Overview and Objectives

This chapter covers the basic topics of the IPSec protocol. IPSec is not a protocol per se, but rather a suite of protocols used to secure data as it traverses an untrusted network. For example, if we want to get confidential data from Los Angeles to New York, we can send the data via email, but email crosses the network in plaintext, which means anyone listening on the wire can obtain our confidential data. What we need to do is garble the data right before we send it and have some way to reconstruct the data on the opposite end. That is the basis of encryption . Encryption garbles the data to create ciphertext , which is what we call the meaningless data after it has been encrypted. The peer at the other end decrypts the ciphertext to its normal text state. To encrypt this data, both ends need to agree on an encryption key to use. This is where IPSec comes in handy. Encryption is easy to implement because the algorithms are well established, but creating and sharing the encryption key is difficult to perform in a secure manner.

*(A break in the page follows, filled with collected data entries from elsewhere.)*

(* ===== verification/Sites.v ===== *)
(** * Sites: listings of text matches and annotated declarations

    Models [crates/ktsense-core/src/text_refs.rs], [text_search.rs] and [annotated.rs]: each
    groups what an adapter found by file, orders every file's entries, caps them and counts what
    the cap hid. *)
From S2P Require Import Prelude Collections Skeleton References.

Set Default Proof Using "Type*".

Definition TEXT_MATCH_PRECISION : str := lit "text match".
Definition ANNOTATION_PRECISION : str := lit "syntax (matched by name)".

(** ** [text_refs.rs] *)

Record TextReferenceSite := mkTextSite {
  ts_line : N;
  ts_kind : SiteKind;
  ts_enclosing : option str;
  ts_text : option str }.
Record TextReferenceGroup := mkTextGroup {
  tg_path : str;
  tg_sites : list TextReferenceSite;
  tg_omitted : nat }.
Record TextReferences := mkTextReferences {
  tr_symbol : str;
  tr_precision : str;
  tr_total_sites : nat;
  tr_file_count : nat;
  tr_text_mention_sites : nat;
  tr_groups : list TextReferenceGroup }.

Definition site_key (site : Location) : N * option N := (l_line site, l_column site).

Definition text_site (attribute : str -> N -> option str * option str) (path : str) (site : Location)
    : TextReferenceSite :=
  let '(enclosing, text) := attribute path (l_line site) in
  mkTextSite (l_line site) (l_kind site) enclosing text.

Definition build_grouped (symbol : str) (sites : list Location) (limit : option nat)
    (attribute : str -> N -> option str * option str) : TextReferences :=
  let total_sites := length sites in
  let text_mention_sites := length (filter (fun site => is_text_mention (l_kind site) = true) sites) in
  let groups :=
    (fun '(path, file_sites) =>
       let '(kept, omitted) := cap_at limit (sort_by_key site_key file_sites) in
       mkTextGroup path (text_site attribute path <$> kept) omitted)
    <$> bt_group l_path sites in
  mkTextReferences symbol TEXT_MATCH_PRECISION total_sites (length groups) text_mention_sites groups.

Definition build_text_references (symbol : str) (sites : list Location) (limit : option nat) : TextReferences :=
  build_grouped symbol sites limit (fun _ _ => (None, None)).

Definition skeletons_by_path (skeletons : list FileSkeleton) : list (str * FileSkeleton) :=
  bt_of_list ((fun s => (fs_path s, s)) <$> skeletons).

Definition build_text_references_attributed (symbol : str) (sites : list Location)
    (skeletons : list FileSkeleton) (limit : option nat) : TextReferences :=
  let skeleton_by_path := skeletons_by_path skeletons in
  build_grouped symbol sites limit (fun path line =>
    let enclosing := skeleton ← bt_get path skeleton_by_path;
                     q_fqn <$> fully_qualified_enclosing skeleton line in
    (enclosing, None)).

Definition build_text_references_with_text (symbol : str) (sites : list Location) (limit : option nat)
    (attribute : str -> N -> option str * option str) : TextReferences :=
  build_grouped symbol sites limit attribute.

(** ** [text_search.rs] *)

Record TextSearchHit := mkHit {
  h_path : str;
  h_line : N;
  h_source_line : str;
  h_kind : SiteKind;
  h_enclosing : option str;
  h_java : bool }.
Record TextSearchLine := mkSearchLine { sl_line : N; sl_kind : SiteKind; sl_source_line : str }.
Record TextSearchDeclaration := mkSearchDecl { sd_fqn : option str; sd_hits : list TextSearchLine }.
Record TextSearchFile := mkSearchFile {
  sf_path : str;
  sf_test : bool;
  sf_java : bool;
  sf_declarations : list TextSearchDeclaration;
  sf_omitted : nat }.
Record TextSearch := mkSearch {
  s_pattern : str;
  s_precision : str;
  s_total_hits : nat;
  s_file_count : nat;
  s_text_mention_hits : nat;
  s_files : list TextSearchFile }.

(** [hit.enclosing.clone().or_else(..)]. *)
Definition hit_fqn (skeleton : option FileSkeleton) (hit : TextSearchHit) : option str :=
  match h_enclosing hit with
  | Some fqn => Some fqn
  | None => skeleton ← skeleton; q_fqn <$> fully_qualified_enclosing skeleton (h_line hit)
  end.
Definition search_line (hit : TextSearchHit) : TextSearchLine :=
  mkSearchLine (h_line hit) (h_kind hit) (h_source_line hit).

(** One turn of the loop of [group_by_declaration]: [groups.last_mut()]. *)
Definition push_hit (skeleton : option FileSkeleton) (groups : list TextSearchDeclaration) (hit : TextSearchHit)
    : list TextSearchDeclaration :=
  let fqn := hit_fqn skeleton hit in
  let line := search_line hit in
  match last groups with
  | Some group =>
      if decide (sd_fqn group = fqn)
      then take (length groups - 1) groups ++ [mkSearchDecl (sd_fqn group) (sd_hits group ++ [line])]
      else groups ++ [mkSearchDecl fqn [line]]
  | None => groups ++ [mkSearchDecl fqn [line]]
  end.
Definition group_by_declaration (hits : list TextSearchHit) (skeleton : option FileSkeleton)
    : list TextSearchDeclaration :=
  foldl (push_hit skeleton) [] hits.

Definition search_file (limit : option nat) (skeleton_by_path : list (str * FileSkeleton))
    (entry : str * list TextSearchHit) : TextSearchFile :=
  let '(path, file_hits) := entry in
  let '(kept, omitted) := cap_at limit (sort_by_key h_line file_hits) in
  mkSearchFile path (is_test_source path)
    (match kept with hit :: _ => h_java hit | [] => false end)
    (group_by_declaration kept (bt_get path skeleton_by_path)) omitted.

Definition build_text_search (pattern : str) (hits : list TextSearchHit) (skeletons : list FileSkeleton)
    (limit : option nat) : TextSearch :=
  let total_hits := length hits in
  let text_mention_hits := length (filter (fun hit => is_text_mention (h_kind hit) = true) hits) in
  let files := search_file limit (skeletons_by_path skeletons) <$> bt_group h_path hits in
  mkSearch pattern TEXT_MATCH_PRECISION total_hits (length files) text_mention_hits files.

(** ** [annotated.rs] *)

Record AnnotatedDeclaration := mkAnnotated { a_path : str; a_line : N; a_fqn : str; a_kind : DeclKind }.
Record AnnotatedMember := mkMember { m_line : N; m_fqn : str; m_kind : DeclKind }.
Record AnnotatedGroup := mkAnnotatedGroup { ag_path : str; ag_declarations : list AnnotatedMember }.
Record AnnotatedDeclarations := mkAnnotatedDeclarations {
  ad_annotation : str;
  ad_precision : str;
  ad_total : nat;
  ad_file_count : nat;
  ad_groups : list AnnotatedGroup }.

Definition annotated_is_empty (d : AnnotatedDeclarations) : bool := bool_decide (ad_total d = 0).
Definition annotated_key (d : AnnotatedDeclaration) : N * str := (a_line d, a_fqn d).
Definition annotated_member (d : AnnotatedDeclaration) : AnnotatedMember :=
  mkMember (a_line d) (a_fqn d) (a_kind d).

Definition build_annotated (annotation : str) (declarations : list AnnotatedDeclaration) : AnnotatedDeclarations :=
  let groups :=
    (fun '(path, members) =>
       mkAnnotatedGroup path (annotated_member <$> sort_by_key annotated_key members))
    <$> bt_group a_path declarations in
  mkAnnotatedDeclarations annotation ANNOTATION_PRECISION (length declarations) (length groups) groups.

(** ** Lemmas *)

(** Groups mapped one by one keep their paths, and any per-entry count adds up over them. *)
Lemma group_map_paths {A G} (path : A -> str) (f : str * list A -> G) (out : G -> str) (l : list A) :
  (forall e, out (f e) = e.1) -> out <$> (f <$> bt_group path l) = (bt_group path l).*1.
Proof. intros Hf. rewrite <- list_fmap_compose. apply list_fmap_ext. intros i e _. apply Hf. Qed.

Most of IPSec is designed to secure the creation and exchange of encryption keys. But that's not all: IPSec also performs integrity checks on our encrypted data. In this way, we can be sure that our ciphertext has not been modified while in transit. Even though people cannot read our ciphertext, that doesn't mean they cannot modify it. Integrity checks make sure that we receive the data in exactly the same form as it was sent.

IPSec defines many protocols to help secure keys and data as they traverse the network. We discuss these protocols throughout this chapter.